Exercise aim:
Return the entries below exactly as written.

*** Opening Available data ***

Lemma invalidate_some fuel (cs : cstore) h to cs' : is_u64 h -> invalidate_loop fuel cs h to = Some cs' ->
  cs_Store cs' = cs_Store cs /\
  lru_view (headerCache cs') ⊆ lru_view (headerCache cs) /\
  lru_view (blockDataCache cs') ⊆ lru_view (blockDataCache cs) /\
  forall k, is_u64 k -> h <= k <= to ->
    lru_view (headerCache cs') !! k = None /\ lru_view (blockDataCache cs') !! k = None.
Proof.
  revert cs h. induction fuel as [|fuel IH]; intros cs h Hh; simpl; destruct (Z.ltb_spec to h) as [Hlt|Hge];
    try done; try (intros [= <-]; split_and!; [done..|intros; lia]).
  intros E. apply IH in E as (Es & Eh & Eb & Ek); [|apply u64_range]. simpl in *.
  rewrite !(proj1 (lru_Remove_spec _ _)) in *. split_and!; [done|..].
  - etrans; [exact Eh|]. apply delete_subseteq.
  - etrans; [exact Eb|]. apply delete_subseteq.
  - intros k Hk Hr. destruct (decide (k = h)) as [->|Hne].
    + split; [eapply (lookup_weaken_None _ _ _ (lookup_delete_eq _ _) Eh)|
              eapply (lookup_weaken_None _ _ _ (lookup_delete_eq _ _) Eb)].
    + apply Ek; [done|]. rewrite u64_small; unfold is_u64 in *; lia.
Qed.

Lemma invalidate_returns fuel (cs : cstore) h to : is_u64 h -> to < two64 - 1 -> to - h + 1 <= Z.of_nat fuel ->
  is_Some (invalidate_loop fuel cs h to).
Proof.
  intros Hh Ht. revert cs h Hh. induction fuel as [|fuel IH]; intros cs h Hh Hf; simpl;
    destruct (Z.ltb_spec to h); try done; [lia|].
  apply IH; [apply u64_range|]. rewrite u64_small; unfold is_u64 in *; lia.
Qed.

(** Coherence passes to a smaller cache over a store that still holds what is cached. *)
Lemma coherent_weaken (cs cs' : cstore) : coherent cs -> ds_healthy (cs_Store cs') ->
  lru_view (headerCache cs') ⊆ lru_view (headerCache cs) ->
  lru_view (blockDataCache cs') ⊆ lru_view (blockDataCache cs) ->
  (forall h, is_u64 h -> is_Some (lru_view (headerCache cs') !! h) \/ is_Some (lru_view (blockDataCache cs') !! h) ->
     forall hdr, GetHeader (K := K) (cs_Store cs) h = Ok hdr -> GetHeader (cs_Store cs') h = Ok hdr) ->
  (forall h, is_u64 h -> is_Some (lru_view (blockDataCache cs') !! h) ->
     forall b, GetBlockData (K := K) (cs_Store cs) h = Ok b -> GetBlockData (cs_Store cs') h = Ok b) ->
  coherent cs'.
Proof.
  intros [Hh Hc Hb] Hs Sh Sb Gh Gb. split; [done|..].
  - intros h hdr Hu E. apply Gh; eauto. apply Hc; [done|]. by eapply lookup_weaken.
  - intros h e Hu E. apply Gb; eauto. apply Hb; [done|]. by eapply lookup_weaken.
Qed.

Lemma rollback_blocks s height aggregator s' cur h : ds_healthy s -> is_u64 height ->
  Rollback (B := B) s height aggregator = (s', Ok tt) -> Height s = Ok cur -> is_u64 h ->
  ~ (height < h <= cur) -> block_at (K := K) s' h = block_at s h.
Proof.
  intros Hs Hu E Hc Hh Hn. destruct (rollback_frame s height aggregator s' _ Hs Hu E) as (Hs' & _ & Hk).
  apply block_frame; try done. intros k Hin. apply (Hk cur); [done|]. unfold rollback_touched.
  pose proof (Height_view s cur Hs Hc) as Hcu.
  assert (HP : forall h', height < h' <= cur -> is_u64 h') by (unfold is_u64 in *; lia).
  rewrite !elem_of_cons, elem_of_nil in Hin.
  destruct Hin as [->|[->|[->|[]]]]; (intros [Hr|[Hr|Hr]];
    [apply range_hkey in Hr; [done|done|done|rewrite ?elem_of_cons; tauto]|discriminate Hr|discriminate Hr]).
Qed.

*** Closing Available data ***

Response:
Lemma invalidate_some fuel (cs : cstore) h to cs' : is_u64 h -> invalidate_loop fuel cs h to = Some cs' ->
  cs_Store cs' = cs_Store cs /\
  lru_view (headerCache cs') ⊆ lru_view (headerCache cs) /\
  lru_view (blockDataCache cs') ⊆ lru_view (blockDataCache cs) /\
  forall k, is_u64 k -> h <= k <= to ->
    lru_view (headerCache cs') !! k = None /\ lru_view (blockDataCache cs') !! k = None.
Proof.
  revert cs h. induction fuel as [|fuel IH]; intros cs h Hh; simpl; destruct (Z.ltb_spec to h) as [Hlt|Hge];
    try done; try (intros [= <-]; split_and!; [done..|intros; lia]).
  intros E. apply IH in E as (Es & Eh & Eb & Ek); [|apply u64_range]. simpl in *.
  rewrite !(proj1 (lru_Remove_spec _ _)) in *. split_and!; [done|..].
  - etrans; [exact Eh|]. apply delete_subseteq.
  - etrans; [exact Eb|]. apply delete_subseteq.
  - intros k Hk Hr. destruct (decide (k = h)) as [->|Hne].
    + split; [eapply (lookup_weaken_None _ _ _ (lookup_delete_eq _ _) Eh)|
              eapply (lookup_weaken_None _ _ _ (lookup_delete_eq _ _) Eb)].
    + apply Ek; [done|]. rewrite u64_small; unfold is_u64 in *; lia.
Qed.

Lemma invalidate_returns fuel (cs : cstore) h to : is_u64 h -> to < two64 - 1 -> to - h + 1 <= Z.of_nat fuel ->
  is_Some (invalidate_loop fuel cs h to).
Proof.
  intros Hh Ht. revert cs h Hh. induction fuel as [|fuel IH]; intros cs h Hh Hf; simpl;
    destruct (Z.ltb_spec to h); try done; [lia|].
  apply IH; [apply u64_range|]. rewrite u64_small; unfold is_u64 in *; lia.
Qed.

(** Coherence passes to a smaller cache over a store that still holds what is cached. *)
Lemma coherent_weaken (cs cs' : cstore) : coherent cs -> ds_healthy (cs_Store cs') ->
  lru_view (headerCache cs') ⊆ lru_view (headerCache cs) ->
  lru_view (blockDataCache cs') ⊆ lru_view (blockDataCache cs) ->
  (forall h, is_u64 h -> is_Some (lru_view (headerCache cs') !! h) \/ is_Some (lru_view (blockDataCache cs') !! h) ->
     forall hdr, GetHeader (K := K) (cs_Store cs) h = Ok hdr -> GetHeader (cs_Store cs') h = Ok hdr) ->
  (forall h, is_u64 h -> is_Some (lru_view (blockDataCache cs') !! h) ->
     forall b, GetBlockData (K := K) (cs_Store cs) h = Ok b -> GetBlockData (cs_Store cs') h = Ok b) ->
  coherent cs'.
Proof.
  intros [Hh Hc Hb] Hs Sh Sb Gh Gb. split; [done|..].
  - intros h hdr Hu E. apply Gh; eauto. apply Hc; [done|]. by eapply lookup_weaken.
  - intros h e Hu E. apply Gb; eauto. apply Hb; [done|]. by eapply lookup_weaken.
Qed.

Lemma rollback_blocks s height aggregator s' cur h : ds_healthy s -> is_u64 height ->
  Rollback (B := B) s height aggregator = (s', Ok tt) -> Height s = Ok cur -> is_u64 h ->
  ~ (height < h <= cur) -> block_at (K := K) s' h = block_at s h.
Proof.
  intros Hs Hu E Hc Hh Hn. destruct (rollback_frame s height aggregator s' _ Hs Hu E) as (Hs' & _ & Hk).
  apply block_frame; try done. intros k Hin. apply (Hk cur); [done|]. unfold rollback_touched.
  pose proof (Height_view s cur Hs Hc) as Hcu.
  assert (HP : forall h', height < h' <= cur -> is_u64 h') by (unfold is_u64 in *; lia).
  rewrite !elem_of_cons, elem_of_nil in Hin.
  destruct Hin as [->|[->|[->|[]]]]; (intros [Hr|[Hr|Hr]];
    [apply range_hkey in Hr; [done|done|done|rewrite ?elem_of_cons; tauto]|discriminate Hr|discriminate Hr]).
Qed.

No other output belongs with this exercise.